Richard J. Mouw is president of Fuller Seminary and author of Abraham Kuyper: A Short and Personal Introduction. In these two short excerpts from that book, Mouw explains when and how he became a “Kuyperian” — and why he believes so strongly that Kuyper’s voice still needs to be heard today.
The Lure of Kuyper
I encountered Kuyper as a formative influence during the last half of the 1960s. It wasn’t that he had been a total stranger prior to that period in my life; I had actually read one of his long theological treatises, Principles of Sacred Theology, when it was an assigned textbook in a seminary course that I had taken earlier in the decade. Yet only when I turned to Kuyper’s writings about issues of public life did I find exactly what I urgently needed.
In the late 1960s I found myself immersed in the turmoil of secular university campus life. It precipitated a crisis of faith for me, as I wrestled much with how I as a Christian should be dealing with some of the big issues being debated in American public life. This was the time of the civil rights movement and the bitter debates about the legitimacy of the war in Vietnam. I felt ill-prepared for these challenges as an evangelical Christian. I had been raised in the kind of evangelical environment where the life of the mind was not held in high regard.

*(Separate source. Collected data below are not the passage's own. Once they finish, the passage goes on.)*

(* ===== verification/NetAddr.v ===== *)
(** * Network addresses

    The part of [std::net] that the network proxy relies on (reading addresses
    and classifying them), and the proxy's own classification of addresses that
    are not public, of [network-proxy/src/policy.rs]. *)
From S2P Require Import Prelude Str.

Module NetAddr.

(** ** [std::net] *)

(** An [Ipv4Addr] by its bits, an [Ipv6Addr] by its eight segments. *)
Inductive IpAddr : Type := V4 (ip : N) | V6 (segments : list N).

(** A parser takes from the front of its input, or takes nothing. *)
Definition parser (A : Type) : Type := str → option (A * str).

Definition read_given_char (c : char) : parser unit := λ s,
  match s with d :: s => if (c =? d)%N then Some ((), s) else None | [] => None end.

(** [read_separator]: the separator, except before the first. *)
Definition read_separator {A} (sep : char) (index : nat) (inner : parser A) : parser A := λ s,
  match index with
  | 0 => inner s
  | S _ => '(_, s) ← read_given_char sep s; inner s
  end.

Definition to_digit (radix : N) (c : char) : option N :=
  let d := (if is_ascii_digit c then Some (c - 48)
            else if (97 <=? c) && (c <=? 102) then Some (c - 87)
            else if (65 <=? c) && (c <=? 70) then Some (c - 55) else None)%N in
  d ← d; if (d <? radix)%N then Some d else None.

(** The digits at the front; [None] when there are more than [max_digits]. *)
Fixpoint read_digits (radix : N) (max_digits : nat) (s : str) (value : N) (count : nat) : option (N * nat * str) :=
  match s with
  | c :: s' =>
      match to_digit radix c with
      | Some d =>
          match max_digits with
          | 0 => None
          | S max_digits => read_digits radix max_digits s' (value * radix + d)%N (S count)
          end
      | None => Some (value, count, s)
      end
  | [] => Some (value, count, [])
  end.

(** [read_number] of an unsigned number up to [limit]. *)
Definition read_number (radix : N) (max_digits : nat) (allow_zero_prefix : bool) (limit : N) : parser N := λ s,
  '(value, count, rest) ← read_digits radix max_digits s 0%N 0;
  if count =? 0 then None
  else if negb allow_zero_prefix && bool_decide (head s = Some 48%N) && (1 <? count) then None
  else if (value <=? limit)%N then Some (value, rest) else None.

Definition DOT : char := 46%N.
Definition COLON : char := 58%N.

Definition read_octet (index : nat) : parser N := read_separator DOT index (read_number 10 3 false 255).
Definition ipv4 (a b c d : N) : N := (a * 16777216 + b * 65536 + c * 256 + d)%N.
Definition read_ipv4_addr : parser N := λ s,
  '(a, s) ← read_octet 0 s; '(b, s) ← read_octet 1 s; '(c, s) ← read_octet 2 s; '(d, s) ← read_octet 3 s;
  Some (ipv4 a b c d, s).

(** [read_groups] into [limit] places, [i] of them taken: the groups, whether
    they ended with an IPv4 address, and the rest. *)
Fixpoint read_groups (limit i : nat) (groups : list N) (s : str) : list N * bool * str :=
  match limit with
  | 0 => (groups, false, s)
  | S left_over =>
      match (if 0 <? left_over then read_separator COLON i read_ipv4_addr s else None) with
      | Some (v4, s) => (groups ++ [v4 / 65536; v4 mod 65536]%N, true, s)
      | None =>
          match read_separator COLON i (read_number 16 4 true 65535) s with
          | Some (g, s) => read_groups left_over (S i) (groups ++ [g]) s
          | None => (groups, false, s)
          end
      end
  end.

Definition read_ipv6_addr : parser (list N) := λ s,
  let '(head, head_ipv4, s) := read_groups 8 0 [] s in
  if length head =? 8 then Some (head, s)
  else if head_ipv4 then None
  else
    '(_, s) ← read_given_char COLON s;
    '(_, s) ← read_given_char COLON s;
    let '(tail, _, s) := read_groups (8 - (length head + 1)) 0 [] s in
    Some (head ++ replicate (8 - length head - length tail) 0%N ++ tail, s).

(** [str::parse::<IpAddr>]. *)
Definition parse_ip (s : str) : option IpAddr :=
  '(ip, rest) ← match read_ipv4_addr s with
                | Some (v4, rest) => Some (V4 v4, rest)
                | None => '(v6, rest) ← read_ipv6_addr s; Some (V6 v6, rest)
                end;
  match rest with [] => Some ip | _ :: _ => None end.

(** [str::parse::<u16>], with its optional sign. *)
Definition parse_u16 (s : str) : option N :=
  let s := match s with 43%N :: (_ :: _) as t => tail s | _ => s end in
  '(value, count, rest) ← read_digits 10 (length s) s 0%N 0;
  if (count =? 0) || negb (bool_decide (rest = [])) || (65535 <? value)%N then None else Some value.

(** *** Classes of addresses *)

Definition octet (k : nat) (ip : N) : N := (ip / 256 ^ N.of_nat (3 - k) mod 256)%N.

Definition v4_is_loopback (ip : N) : bool := (octet 0 ip =? 127)%N.
Definition v4_is_private (ip : N) : bool :=
  ((octet 0 ip =? 10) || ((octet 0 ip =? 172) && (16 <=? octet 1 ip) && (octet 1 ip <=? 31))
   || ((octet 0 ip =? 192) && (octet 1 ip =? 168)))%N.
Definition v4_is_link_local (ip : N) : bool := ((octet 0 ip =? 169) && (octet 1 ip =? 254))%N.
Definition v4_is_unspecified (ip : N) : bool := (ip =? 0)%N.
Definition v4_is_multicast (ip : N) : bool := ((224 <=? octet 0 ip) && (octet 0 ip <=? 239))%N.
Definition v4_is_broadcast (ip : N) : bool := (ip =? 4294967295)%N.

Definition v6_is_loopback (ip : list N) : bool := bool_decide (ip = [0; 0; 0; 0; 0; 0; 0; 1]%N).
Definition v6_is_unspecified (ip : list N) : bool := bool_decide (ip = [0; 0; 0; 0; 0; 0; 0; 0]%N).
(** The first segment under a mask. *)
Definition v6_first_masked (mask value : N) (ip : list N) : bool :=
  match ip with s :: _ => (N.land s mask =? value)%N | [] => false end.
Definition v6_is_multicast : list N → bool := v6_first_masked 65280 65280.
Definition v6_is_unique_local : list N → bool := v6_first_masked 65024 64512.
Definition v6_is_unicast_link_local : list N → bool := v6_first_masked 65472 65152.
(** [Ipv6Addr::to_ipv4]: the compatible and the mapped addresses. *)
Definition to_ipv4 (ip : list N) : option N :=
  match ip with
  | [0; 0; 0; 0; 0; m; ab; cd]%N =>
      if ((m =? 0) || (m =? 65535))%N then Some (ab * 65536 + cd)%N else None
  | _ => None
  end.

Definition is_loopback (ip : IpAddr) : bool :=
  match ip with V4 ip => v4_is_loopback ip | V6 ip => v6_is_loopback ip end.

(** ** The proxy's classification *)

Definition u32_max : N := 4294967295.
Definition ipv4_in_cidr (ip base prefix : N) : bool :=
  let mask := (if (prefix =? 0)%N then 0%N else N.land (N.shiftl u32_max (32 - prefix)) u32_max) in
  (N.land ip mask =? N.land base mask)%N.

Definition is_non_public_ipv4 (ip : N) : bool :=
  v4_is_loopback ip || v4_is_private ip || v4_is_link_local ip || v4_is_unspecified ip || v4_is_multicast ip
  || v4_is_broadcast ip
  || ipv4_in_cidr ip (ipv4 0 0 0 0) 8
  || ipv4_in_cidr ip (ipv4 100 64 0 0) 10
  || ipv4_in_cidr ip (ipv4 192 0 0 0) 24
  || ipv4_in_cidr ip (ipv4 192 0 2 0) 24
  || ipv4_in_cidr ip (ipv4 198 18 0 0) 15
  || ipv4_in_cidr ip (ipv4 198 51 100 0) 24
  || ipv4_in_cidr ip (ipv4 203 0 113 0) 24
  || ipv4_in_cidr ip (ipv4 240 0 0 0) 4.

Definition is_non_public_ipv6 (ip : list N) : bool :=
  match to_ipv4 ip with
  | Some v4 => is_non_public_ipv4 v4 || v6_is_loopback ip
  | None =>
      v6_is_loopback ip || v6_is_unspecified ip || v6_is_multicast ip || v6_is_unique_local ip
      || v6_is_unicast_link_local ip
  end.

Definition is_non_public_ip (ip : IpAddr) : bool :=
  match ip with V4 ip => is_non_public_ipv4 ip | V6 ip => is_non_public_ipv6 ip end.

Example parse_v4 : parse_ip (lit "169.254.0.1") = Some (V4 (ipv4 169 254 0 1)).
Proof. vm_compute. reflexivity. Qed.
Example parse_mapped : parse_ip (lit "::ffff:10.0.0.1") = Some (V6 [0; 0; 0; 0; 0; 65535; 2560; 1]%N).
Proof. vm_compute. reflexivity. Qed.
Example parse_short : parse_ip (lit "fe80::1:2") = Some (V6 [65152; 0; 0; 0; 0; 0; 1; 2]%N).
Proof. vm_compute. reflexivity. Qed.
Example parse_zero_prefix : parse_ip (lit "127.0.0.01") = None.
Proof. vm_compute. reflexivity. Qed.
Example parse_port : (parse_u16 (lit "+80"), parse_u16 (lit "65536"), parse_u16 (lit "+")) = (Some 80%N, None, None).
Proof. vm_compute. reflexivity. Qed.

(** ** The ranges *)

Definition within (lo hi ip : N) : bool := (lo <=? ip)%N && (ip <=? hi)%N.

(** The IPv4 addresses that are not public, as ranges. *)
Definition NON_PUBLIC_RANGES : list (N * N) := [
  (ipv4 0 0 0 0, ipv4 0 255 255 255);
  (ipv4 10 0 0 0, ipv4 10 255 255 255);
  (ipv4 100 64 0 0, ipv4 100 127 255 255);
  (ipv4 127 0 0 0, ipv4 127 255 255 255);
  (ipv4 169 254 0 0, ipv4 169 254 255 255);
  (ipv4 172 16 0 0, ipv4 172 31 255 255);
  (ipv4 192 0 0 0, ipv4 192 0 0 255);
  (ipv4 192 0 2 0, ipv4 192 0 2 255);
  (ipv4 192 168 0 0, ipv4 192 168 255 255);
  (ipv4 198 18 0 0, ipv4 198 19 255 255);
  (ipv4 198 51 100 0, ipv4 198 51 100 255);
  (ipv4 203 0 113 0, ipv4 203 0 113 255);
  (ipv4 224 0 0 0, ipv4 255 255 255 255)].

Lemma land_mask a k : (a < 2 ^ 32)%N → (k <= 32)%N →
  N.land a (N.land (N.shiftl u32_max k) u32_max) = (a / 2 ^ k * 2 ^ k)%N.
Proof.
  intros Ha Hk. rewrite <-N.shiftr_div_pow2, <-N.shiftl_mul_pow2. apply N.bits_inj. intros i.
  change u32_max with (N.ones 32). rewrite !N.land_spec.
  destruct (N.lt_ge_cases i k) as [Hi|Hi].
  - rewrite !N.shiftl_spec_low by done. by rewrite !andb_false_r.
  - rewrite !N.shiftl_spec_high' by done. rewrite N.shiftr_spec'. replace (i - k + k)%N with i by lia.
    destruct (N.lt_ge_cases i 32) as [Hi'|Hi'].
    + rewrite !N.ones_spec_low by lia. by rewrite !andb_true_r.
    + rewrite (N.ones_spec_high 32 i) by lia. rewrite !andb_false_r.
      symmetry. rewrite <-(N.mod_small a (2 ^ 32)) by done. by apply N.mod_pow2_bits_high.
Qed.

(** A block of addresses is a range. *)
Lemma ipv4_in_cidr_range ip base prefix :
  (ip < 2 ^ 32)%N → (base < 2 ^ 32)%N → (prefix <= 32)%N →
  ipv4_in_cidr ip base prefix = (ip / 2 ^ (32 - prefix) =? base / 2 ^ (32 - prefix))%N.
Proof.
  intros Hip Hbase Hp. unfold ipv4_in_cidr. destruct (N.eqb_spec prefix 0) as [->|Hz].
  - rewrite !N.land_0_r. rewrite !N.div_small by done. done.
  - rewrite !land_mask by (done || lia). apply eq_true_iff_eq. rewrite !N.eqb_eq. split; [|by intros ->].
    apply N.mul_cancel_r. by apply N.pow_nonzero.
Qed.

Lemma div_range ip q k : (k ≠ 0)%N → (ip / k =? q)%N = within (q * k) (q * k + (k - 1)) ip.
Proof.
  intros Hk. unfold within. apply eq_true_iff_eq. rewrite andb_true_iff, N.eqb_eq, !N.leb_le.
  split.
  - intros <-. pose proof (N.div_mod ip k Hk) as Hd. pose proof (N.mod_lt ip k Hk) as Hm.
    revert Hd Hm. generalize (ip / k)%N (ip mod k)%N. intros d m. rewrite (N.mul_comm k d). generalize (d * k)%N. lia.
  - intros [].
  symmetry. apply (N.div_unique ip k q (ip - q * k)); lia.
Qed.

Lemma octet_0 ip : (ip < 2 ^ 32)%N → octet 0 ip = (ip / 16777216)%N.
Proof.
  intros Hip. unfold octet. change (256 ^ N.of_nat (3 - 0))%N with 16777216%N. apply N.mod_small.
  apply N.Div0.div_lt_upper_bound. exact Hip.
Qed.

Lemma octet_1 ip : octet 1 ip = (ip / 65536 - ip / 16777216 * 256)%N.
Proof.
  unfold octet. change (256 ^ N.of_nat (3 - 1))%N with 65536%N.
  pose proof (N.div_mod' (ip / 65536) 256) as Hm. rewrite N.Div0.div_div in Hm.
  change (65536 * 256)%N with 16777216%N in Hm.
  revert Hm. generalize (ip / 65536)%N (ip / 16777216)%N (ip / 65536 mod 256)%N. lia.
Qed.

Lemma within_spec lo hi ip : within lo hi ip = true ↔ (lo <= ip <= hi)%N.
Proof. unfold within. by rewrite andb_true_iff, !N.leb_le. Qed.

(** The classes of [std::net] as ranges. *)
Lemma v4_classes ip : (ip < 2 ^ 32)%N →
  v4_is_loopback ip = within (ipv4 127 0 0 0) (ipv4 127 255 255 255) ip
  ∧ v4_is_private ip = within (ipv4 10 0 0 0) (ipv4 10 255 255 255) ip
      || within (ipv4 172 16 0 0) (ipv4 172 31 255 255) ip || within (ipv4 192 168 0 0) (ipv4 192 168 255 255) ip
  ∧ v4_is_link_local ip = within (ipv4 169 254 0 0) (ipv4 169 254 255 255) ip
  ∧ v4_is_multicast ip = within (ipv4 224 0 0 0) (ipv4 239 255 255 255) ip.
Proof.
  intros Hip. unfold v4_is_loopback, v4_is_private, v4_is_link_local, v4_is_multicast.
  rewrite octet_0, octet_1 by done. unfold ipv4.
  assert (Ha : (ip / 16777216 * 16777216 <= ip < ip / 16777216 * 16777216 + 16777216)%N)
    by (zify; Z.to_euclidean_division_equations; lia).
  assert (Hb : (ip / 65536 * 65536 <= ip < ip / 65536 * 65536 + 65536)%N)
    by (zify; Z.to_euclidean_division_equations; lia).
  revert Ha Hb. generalize (ip / 16777216)%N (ip / 65536)%N. intros a b Ha Hb.
  split_and!.
  - apply eq_true_iff_eq. rewrite within_spec, N.eqb_eq. lia.
  - f_equal; [f_equal|].
    + apply eq_true_iff_eq. rewrite within_spec, N.eqb_eq. lia.
    + apply eq_true_iff_eq. rewrite within_spec, !andb_true_iff, N.eqb_eq, !N.leb_le. lia.
    + apply eq_true_iff_eq. rewrite within_spec, andb_true_iff, !N.eqb_eq. lia.
  - apply eq_true_iff_eq. rewrite within_spec, andb_true_iff, !N.eqb_eq. lia.
  - apply eq_true_iff_eq. rewrite within_spec, andb_true_iff, !N.leb_le. lia.
Qed.

Lemma is_non_public_ipv4_ranges ip :
  (ip < 2 ^ 32)%N → is_non_public_ipv4 ip = existsb (λ r, within r.1 r.2 ip) NON_PUBLIC_RANGES.
Proof.
  intros Hip. unfold is_non_public_ipv4. rewrite !ipv4_in_cidr_range by done.
  destruct (v4_classes ip Hip) as (->&->&->&->). rewrite !div_range by done.
  unfold v4_is_unspecified, v4_is_broadcast. cbn [existsb NON_PUBLIC_RANGES fst snd].
  apply eq_true_iff_eq. repeat first [rewrite orb_true_iff | rewrite within_spec]. rewrite !N.eqb_eq.
  repeat match goal with |- context [(?x <= ip)%N] => progress (let v := eval vm_compute in x in change x with v) end.
  repeat match goal with |- context [(ip <= ?x)%N] => progress (let v := eval vm_compute in x in change x with v) end.
  change (2 ^ 32)%N with 4294967296%N in Hip. split; intros H; repeat destruct H as [H|H]; lia.
Qed.
End NetAddr.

We were suspicious of “worldly learning.” I had made my way out of that kind of anti-intellectualism, but I still was not sure where to look for help in finding an alternative to the “other-worldly” mentality of my younger years. I had been told often that getting involved in “social action” was not the kind of thing God wanted from us. One of the favorite lines I heard from preachers as a kid was that trying to improve things here on earth is like trying to rearrange the deck chairs on the Titanic. The attitude we were to have toward “this world” was summed up nicely in a song we often sang:
This world is not my home, I’m just a-passing through.
My treasures are laid up somewhere beyond the blue.
The angels beckon me from heaven’s open door,
and I can’t feel at home in this world anymore.
Eager to distance myself from that mentality—especially given the pressures of the activist sixties — I explored other theological alternatives. But it was a frustrating time for me spiritually and theologically. I was not attracted to a liberal “social gospel” approach. And while the social teachings of the Catholic tradition made some sense to me, I was not ready to travel the road to Rome.
It was during this time that I came upon Abraham Kuyper’s Lectures on Calvinism, the Stone Lectures that he had delivered at Princeton Seminary during his 1898 visit to the United States. In Kuyper’s robust Calvinism I discovered what I had been looking for: a vision of active involvement in public life that would allow me to steer my way between a privatized evangelicalism on the one hand and the liberal Protestant or Catholic approaches to public discipleship on the other hand. I have attempted to walk in this way ever since.
. . .
An Important Voice
I have written this short and personal introduction to Kuyper because I am convinced his voice continues to speak in important ways. He certainly can be a big help to evangelical Protestants in the United States. During one of the public debates over potential justices for the United States Supreme Court, a political journalist observed that evangelical Protestants regularly make a lot of noise about such matters, but when conservative candidates come to the fore, they are typically Roman Catholics. The pundit remarked that this was a sign that evangelical Protestantism, in contrast to Catholicism, lacks “intellectual heft.”
That journalist had it pretty much right when it comes to theological perspectives on questions of public policy. Evangelicals have been a prominent presence in public life in recent years, but we have not been known for having a coherent theological-philosophical perspective on our efforts to influence the policies and practices of the larger society. Kuyper can be an important guide in this regard. As we will see, there is plenty in Kuyper that needs updating and even serious correcting. Yet almost a century after his passing, he still has some vital insights to offer about Christian cultural and political discipleship.